I'd just had sex with a woman. As a man. And liked it.
"That was wonderful, Your Highness," Lydia said, stroking my hair. I could only roll off her and stare at the ceiling, trying and failing to process what I'd just done.
I was a girl. A princess. I was still she.
But my body had just fucked a woman like a man, and I'd come harder than I ever had in my life.
November brought more changes, more complications. Dr. Reeves increased my testosterone dosage again: final push, he said. My cock grew to nine inches. My voice, a baritone. My facial hair came in thick enough that I needed to shave twice a day. I stopped trying to see my friends; the gap between us was too wide now: I couldn't relate to their concerns about fashion and gossip, couldn't participate in their activities without feeling like a fraud.
And they looked at me differently too: a mixture of awe and fear and sometimes more, an attraction that made me deeply uncomfortable.
My relationship with my mother deteriorated further. She could barely look at me now, and when she did her eyes were always full of tears. "I'm sorry," she whispered one evening in late November, touching my face. I had a full beard by then. "I'm so sorry, my darling, my baby girl."
"I'm not a girl anymore," I said, and I wasn't sure if I was trying to convince her or myself.
"You'll always be my daughter," she said. "No matter what they make you look like."
But that wasn't true—hadn't been true for a while. I wasn't just looking like a man anymore.

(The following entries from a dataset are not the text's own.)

(* ===== verification/LinkFacts.v ===== *)
(** * Correctness of linking

    A linked program has an executor on every command that the linker reaches:
    the commands of statements, conditions and branches, and those of the
    substitutions that are arguments themselves.  Linking changes nothing but
    that, so chains, blocks and lines keep their ids and their order.  A
    substitution inside a list or map literal is out of its reach, and fails
    when it is evaluated. *)

From S2P Require Import Prelude Values Syntax State Collections Linker Env VarPath Chains Commands Effects.
From S2P Require Import Interp Compat Samples.

(** ** Linked programs *)

Definition linked_arg (linked : Expression -> bool) (a : CommandArg) : bool :=
  match a with CommandSubstitution e => linked e | _ => true end.

Fixpoint linked_expr (e : Expression) : bool :=
  match e with
  | ECommand _ args (Some _) => forallb (linked_arg linked_expr) args
  | ECommand _ _ None => false
  | EGroup es => forallb (fun '(_, e, _) => linked_expr e) es
  end.

Definition linked_exprs (es : ExpressionChain) : bool :=
  forallb (fun '(_, e, _) => linked_expr e) es.

Definition opt_all {A} (f : A -> bool) (o : option A) : bool :=
  match o with Some a => f a | None => true end.

Section statements.
Context {L : Type} (linked_line : L -> bool).

Definition linked_branch (b : IfBranch L) : bool :=
  linked_exprs (if_condition b) && forallb linked_line (if_lines b).

Definition linked_match_result (s : MatchResultStatement L) : bool :=
  linked_expr (mr_command s) &&
  opt_all (fun b => forallb linked_line (mr_lines b)) (ok_branch s) &&
  opt_all (fun b => forallb linked_line (mr_lines b)) (err_branch s) &&
  opt_all (fun b => forallb linked_line (mc_lines b)) (control_branch s).

(** The form of the statement that runs. *)
Definition linked_statement (s : StatementOf L) : bool :=
  match s with
  | mkStatement _ (Some i) _ _ _ =>
      forallb linked_branch (if_branches i) && opt_all (forallb linked_line) (if_else i)
  | mkStatement _ None (Some c) _ _ =>
      opt_all (linked_arg linked_expr) (case_subject c) &&
      forallb linked_branch (case_branches c) && opt_all (forallb linked_line) (case_else c)
  | mkStatement _ None None (Some f) _ =>
      linked_arg linked_expr (iterable f) && forallb linked_line (for_lines f)
  | mkStatement _ None None None (Some m) => linked_match_result m
  | mkStatement es None None None None => linked_exprs es
  end.
End statements.

Fixpoint linked_line (l : Line) : bool :=
  match l with mkLine _ statements => forallb (linked_statement linked_line) statements end.

Definition linked_block (b : Block) : bool := forallb linked_line (block_lines b).
Definition linked_chain (c : ProcessChain) : bool := forallb linked_block (chain_blocks c).

(** ** Linking links *)

Lemma mapR_forallb {A B} (f : A -> Result B) (P : B -> bool) l l' :
  mapR f l = Ok l' -> list_all A (fun a => forall b, f a = Ok b -> P b = true) l ->
  forallb P l' = true.
Proof.
  rewrite mapR_Ok. induction 1 as [|a b l l' Hab _ IH]; intros HP; [done|]. simpl.
  inversion_clear HP as [|? Ha ? Hl]. apply andb_true_iff. auto.
Qed.

Lemma list_all_of {A} (Q : A -> Prop) l : (forall a, Q a) -> list_all A Q l.
Proof. intros HQ. induction l; constructor; auto. Qed.

Lemma optR_all {A B} (f : A -> Result B) (P : B -> bool) o o' :
  optR f o = Ok o' -> (forall a b, o = Some a -> f a = Ok b -> P b = true) -> opt_all P o' = true.
Proof.
  destruct o as [a|]; simpl; [|by intros [= <-]]. rewrite rbind_Ok. intros (b & Hb & [= <-]) HP.
  by eapply HP.
Qed.

Section linking.
Context `{CommandParserFactory} (p : ParserContext).

Lemma link_arg_linked (link : Expression -> Result Expression) a a' :
  (forall e e', a = CommandSubstitution e -> link e = Ok e' -> linked_expr e' = true) ->
  link_arg link a = Ok a' -> linked_arg linked_expr a' = true.
Proof.
  intros Hl Ha. destruct a; simpl in Ha; try by injection Ha as <-.
  apply rbind_Ok in Ha as (e' & He & [= <-]). by eapply Hl.
Qed.

Lemma resolve_front name args name' front q :
  resolve_parser p name args = Ok (name', front, q) ->
  forallb (linked_arg linked_expr) front = true.
Proof.
  unfold resolve_parser. intros Hr. repeat case_match; simplify_eq; done.
Qed.

Definition expr_links (e : Expression) : Prop :=
  forall e', link_expression p e = Ok e' -> linked_expr e' = true.

Lemma link_expression_all :
  (forall a, match a with CommandSubstitution e => expr_links e | _ => True end) /\
  (forall e, expr_links e) /\ (forall x : CommandExecutor, True).
Proof.
  apply syntax_mutind; try done.
  - intros name args Hargs x _ e' He. simpl in He.
    apply rbind_Ok in He as ([[name' front] q] & Hr & He). apply rbind_Ok in He as (args' & Ha & He).
    destruct (q p (front ++ args')); [|done]. injection He as <-. simpl.
    rewrite forallb_app, (resolve_front _ _ _ _ _ Hr). simpl.
    eapply mapR_forallb; [exact Ha|]. eapply list_all_impl; [|exact Hargs]. intros arg Hl arg'.
    apply link_arg_linked. intros e e' ->. apply Hl.
  - intros es Hes e' He. simpl in He. apply rbind_Ok in He as (es' & He & [= <-]). simpl.
    eapply mapR_forallb; [exact He|]. eapply list_all_impl_type; [|exact Hes].
    intros [[o e] o'] Hl [[q e1] q'] Hq. inversion_clear Hl as [x Hx y]. inversion_clear Hx.
    apply rbind_Ok in Hq as (e2 & He2 & [= <- <- <-]). auto.
Qed.

Lemma link_expression_linked e e' : link_expression p e = Ok e' -> linked_expr e' = true.
Proof. apply link_expression_all. Qed.

Lemma link_expressions_linked es es' : link_expressions p es = Ok es' -> linked_exprs es' = true.
Proof.
  intros He. eapply mapR_forallb; [exact He|]. apply list_all_of.
  intros [[o e] o'] [[q e1] q'] Hq. apply rbind_Ok in Hq as (e2 & He2 & [= <- <- <-]).
  by eapply link_expression_linked.
Qed.

Lemma link_arg_ok a a' : link_arg (link_expression p) a = Ok a' -> linked_arg linked_expr a' = true.
Proof. apply link_arg_linked. intros. by eapply link_expression_linked. Qed.

Section lines.
Context {L : Set} (link : L -> Result L) (linked : L -> bool).
Abbreviation links := (fun l => forall l', link l = Ok l' -> linked l' = true).

Lemma link_lines_linked ls ls' :
  list_all L links ls -> mapR link ls = Ok ls' -> forallb linked ls' = true.
Proof. intros Hl Hm. by eapply mapR_forallb. Qed.

Lemma link_branches_linked bs bs' :
  list_all _ (IfBranch_all L links) bs -> mapR (link_branch p link) bs = Ok bs' ->
  forallb (linked_branch linked) bs' = true.
Proof.
  intros Hl Hm. eapply mapR_forallb; [exact Hm|]. eapply list_all_impl_type; [|exact Hl].
  intros b [c lines Hlines] b' Hb. unfold link_branch in Hb. simpl in Hb.
  apply rbind_Ok in Hb as (c' & Hc & Hb). apply rbind_Ok in Hb as (ls & Hls & [= <-]).
  apply andb_true_iff. split; [by eapply link_expressions_linked|by eapply link_lines_linked].
Qed.

Lemma link_else_linked o o' :
  option_all _ (list_all L links) o -> optR (mapR link) o = Ok o' ->
  opt_all (forallb linked) o' = true.
Proof.
  intros Ho Hm. eapply optR_all; [exact Hm|]. intros ls ls' -> Hls. inversion_clear Ho.
  by eapply link_lines_linked.
Qed.

Lemma link_match_result_linked s s' :
  MatchResultStatement_all L links s -> link_match_result_statement p link s = Ok s' ->
  linked_match_result linked s' = true.
Proof.
  intros [c ok Hok err Herr control Hcontrol] Hs. unfold link_match_result_statement in Hs.
  simpl in Hs. apply rbind_Ok in Hs as (c' & Hc & Hs). apply rbind_Ok in Hs as (ok' & Ho & Hs).
  apply rbind_Ok in Hs as (err' & He & Hs). apply rbind_Ok in Hs as (ct' & Ht & [= <-]).
  unfold linked_match_result. simpl. rewrite (link_expression_linked _ _ Hc). simpl.
  repeat (apply andb_true_iff; split).
  - eapply optR_all; [exact Ho|]. intros b b' -> Hb. inversion_clear Hok as [x Hx|].
    destruct Hx. apply rbind_Ok in Hb as (ls & Hls & [= <-]). by eapply link_lines_linked.
  - eapply optR_all; [exact He|]. intros b b' -> Hb. inversion_clear Herr as [x Hx|].
    destruct Hx. apply rbind_Ok in Hb as (ls & Hls & [= <-]). by eapply link_lines_linked.
  - eapply optR_all; [exact Ht|]. intros b b' -> Hb. inversion_clear Hcontrol as [x Hx|].
    destruct Hx. apply rbind_Ok in Hb as (ls & Hls & [= <-]). by eapply link_lines_linked.
Qed.

Lemma link_statement_linked s s' :
  StatementOf_all L links s -> link_statement p link s = Ok s' ->
  linked_statement linked s' = true.
Proof.
  intros [es i Hi c Hc f Hf m Hm] Hs; simpl in Hs. destruct Hi as [i Hi|].
  { apply rbind_Ok in Hs as (i' & Hl & [= <-]). destruct Hi as [bs Hbs el Hel].
    apply rbind_Ok in Hl as (bs' & Hb & Hl). apply rbind_Ok in Hl as (el' & He & [= <-]). simpl.
    by rewrite (link_branches_linked _ _ Hbs Hb), (link_else_linked _ _ Hel He). }
  destruct Hc as [c Hc|].
  { apply rbind_Ok in Hs as (c' & Hl & [= <-]). destruct Hc as [subject bv bs Hbs el Hel].
    apply rbind_Ok in Hl as (s' & Hs & Hl). apply rbind_Ok in Hl as (bs' & Hb & Hl).
    apply rbind_Ok in Hl as (el' & He & [= <-]). simpl.
    rewrite (link_branches_linked _ _ Hbs Hb), (link_else_linked _ _ Hel He), !andb_true_r.
    eapply optR_all; [exact Hs|]. intros a b _. apply link_arg_ok. }
  destruct Hf as [f Hf|].
  { apply rbind_Ok in Hs as (f' & Hl & [= <-]). destruct Hf as [kv vv it lines Hlines].
    apply rbind_Ok in Hl as (it' & Hi' & Hl). apply rbind_Ok in Hl as (ls & Hls & [= <-]). simpl.
    by rewrite (link_arg_ok _ _ Hi'), (link_lines_linked _ _ Hlines Hls). }
  destruct Hm as [m Hm|].
  - apply rbind_Ok in Hs as (m' & Hl & [= <-]). by eapply link_match_result_linked.
  - apply rbind_Ok in Hs as (es' & Hl & [= <-]). by eapply link_expressions_linked.
Qed.
End lines.

Lemma link_line_linked l l' : link_line p l = Ok l' -> linked_line l' = true.
Proof.
  revert l'. induction l as [src ss IH] using Line_ind. intros l' Hl. simpl in Hl.
  apply rbind_Ok in Hl as (ss' & Hs & [= <-]). simpl. eapply mapR_forallb; [exact Hs|].
  eapply list_all_impl_type; [|exact IH]. intros s Hst s'. by apply link_statement_linked.
Qed.

(** Linking a chain succeeds only with an executor on every command it
    reaches, and keeps the chain's id and priority, the ids of its blocks and
    the text of its lines. *)
Theorem link_chain_links c c' :
  link_chain p c = Ok c' ->
  linked_chain c' = true /\ chain_id c' = chain_id c /\ chain_priority c' = chain_priority c /\
  map (fun b => (block_id b, map (fun '(mkLine src _) => src) (block_lines b))) (chain_blocks c') =
  map (fun b => (block_id b, map (fun '(mkLine src _) => src) (block_lines b))) (chain_blocks c).
Proof.
  intros Hc. apply rbind_Ok in Hc as (bs & Hb & [= <-]). simpl.
  split; [|split; [done|split; [done|]]].
  - eapply mapR_forallb; [exact Hb|]. apply list_all_of. intros b b' Hl.
    apply rbind_Ok in Hl as (ls & Hls & [= <-]). eapply mapR_forallb; [exact Hls|].
    apply list_all_of. intros l l'. apply link_line_linked.
  - apply mapR_Ok in Hb. induction Hb as [|b b' bs0 bs' Hl _ IH]; [done|]. simpl. f_equal; [|done].
    apply rbind_Ok in Hl as (ls & Hls & [= <-]). simpl. f_equal.
    apply mapR_Ok in Hls. induction Hls as [|l l' ls0 ls' Hll _ IHl]; [done|]. simpl.
    f_equal; [|done]. destruct l. apply rbind_Ok in Hll as (ss & _ & [= <-]). done.
Qed.
End linking.

(** Parsers for [return] and [assign], enough for small programs. *)
Definition small_parsers : CommandParserFactory := {|
  get_parser := fun name =>
    if String.eqb name "return" then Some (fun _ args => Ok (XReturn LvChain (args !! 1%nat)))
    else if String.eqb name "assign" then
      Some (fun _ args => match args with
                          | [_; Literal key; v] => Ok (XAssign AsChain key (Some v))
                          | _ => Err "Invalid assign command"
                          end)
    else None
|}.

Definition unlinked_chain : ProcessChain :=
  mkProcessChain "c" 0 [mkBlock "b" [mkLine "return 1"
    [new_expressions [(None, ECommand "return" [Literal "return"; Literal "1"] None, None)]]]].

Lemma link_chain_links_witness :
  exists c', @link_chain small_parsers (mkParserContext ∅ ∅) unlinked_chain = Ok c' /\
    linked_chain c' = true.
Proof.
  eexists. split; [reflexivity|].
  apply (@link_chain_links small_parsers (mkParserContext ∅ ∅) unlinked_chain). reflexivity.
Defined.

(** A command substitution inside a list literal is not linked: linking a
    command succeeds and keeps its literals as they are, and the evaluation of
    a literal with an unlinked substitution fails. *)
Theorem literal_substitution_not_linked `{F64Text} `{ArgParser} `{LeafCommands}
    `{CommandParserFactory} p call name args e' items :
  link_expression p (ECommand name args None) = Ok e' -> ListLiteral items ∈ args ->
  (exists name' args' x, e' = ECommand name' args' (Some x) /\ ListLiteral items ∈ args') /\
  (forall n a rest ctx st, items = CommandSubstitution (ECommand n a None) :: rest ->
    exists st', eval_arg call (ListLiteral items) ctx st =
      (Fail "Failed to execute command expression | cause=Command not linked", st')).
Proof.
  intros Hl Hin. split.
  - simpl in Hl. apply rbind_Ok in Hl as ([[name' front] q] & Hr & Hl).
    apply rbind_Ok in Hl as (args' & Ha & Hl). destruct (q p (front ++ args')) as [x|]; [|done].
    injection Hl as <-. exists name', (front ++ args'), x. split; [done|]. apply elem_of_app. right.
    apply mapR_Ok in Ha. apply list_elem_of_lookup in Hin as [i Hi].
    destruct (Forall2_lookup_l _ _ _ _ _ Ha Hi) as (b & Hb & [= <-]).
    by eapply list_elem_of_lookup_2.
  - intros n a rest ctx st ->. eexists. reflexivity.
Qed.

Lemma literal_substitution_not_linked_witness :
  exists st', @eval_arg sample_f64 sample_parser sample_leaf (fun _ _ => ret success)
    (ListLiteral [CommandSubstitution (ECommand "return" [] None)]) demo_ctx demo_state =
    (Fail "Failed to execute command expression | cause=Command not linked", st').
Proof.
  edestruct (@literal_substitution_not_linked sample_f64 sample_parser sample_leaf small_parsers
    (mkParserContext ∅ ∅) (fun _ _ => ret success) "assign"
    [Literal "assign"; Literal "x"; ListLiteral [CommandSubstitution (ECommand "return" [] None)]])
    as [_ Hf].
  - reflexivity.
  - right. right. left.
  - apply (Hf "return" [] []). reflexivity.
Defined.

I'd had sex with Lydia three more times, getting better at it each time—more confident, more dominant. I'd started initiating instead of just following her lead, discovering I liked being in charge. Taken pride in the way she responded to my strength.
###
"He'll be ready?" Catherine asked. That was the final medical exam before my presentation.
Dr. Reeves was thorough, professional, though clearly pleased with the results of his work.
"Nine and a half inches," he announced, measuring my cock for what felt like the ten thousandth time. "Excellent girth, full erectile function, strong ejaculatory response. His Highness is fully sexually mature."
Both of my sisters were present, watching with expressions I couldn't read.
"The secondary characteristics are well-developed," Dr. Reeves continued. "Facial and body hair, voice depth, muscle mass, fat distribution—all within perfectly normal male ranges. The transition has been flawless. The Council will be satisfied."
After the examination, my sisters stayed behind while Dr. Reeves left.
"You've done well," Catherine said, which was the closest she'd come to praise, ever.
"I don't feel like it," I admitted.
"You don't have to feel it," Elisabeth said, curt. "You just have to be it. And you are."
I still think of myself as a girl, I thought but didn't say.
They left, and I sat alone in the examination room, staring at my hands. Large hands now, masculine hands, visible veins and callouses I'd never had before.
Thought about the presentation, when I'd be formally introduced to the kingdom as Crown Prince Marius. The crown I'd wear, the ceremonial robes, the oaths I'd swear. I thought about the life ahead of me: political marriages to women I'd bed dutifully, heirs I'd produce somehow, or have attributed to me, the masculine role I'd play until I died.
In my head, I was still princess, still a girl, someone who'd never asked for any of this. But the mirror showed a virile young man. Handsome, strong, and convincingly male. Who I thought I was and who I'd become: somewhere between those two realities, I was lost. I touched my face, feeling the beard, the Adam's apple, the jaw.
This was me now—prince—whether I liked it or not. That girl I still was in my head: she would have to live with that.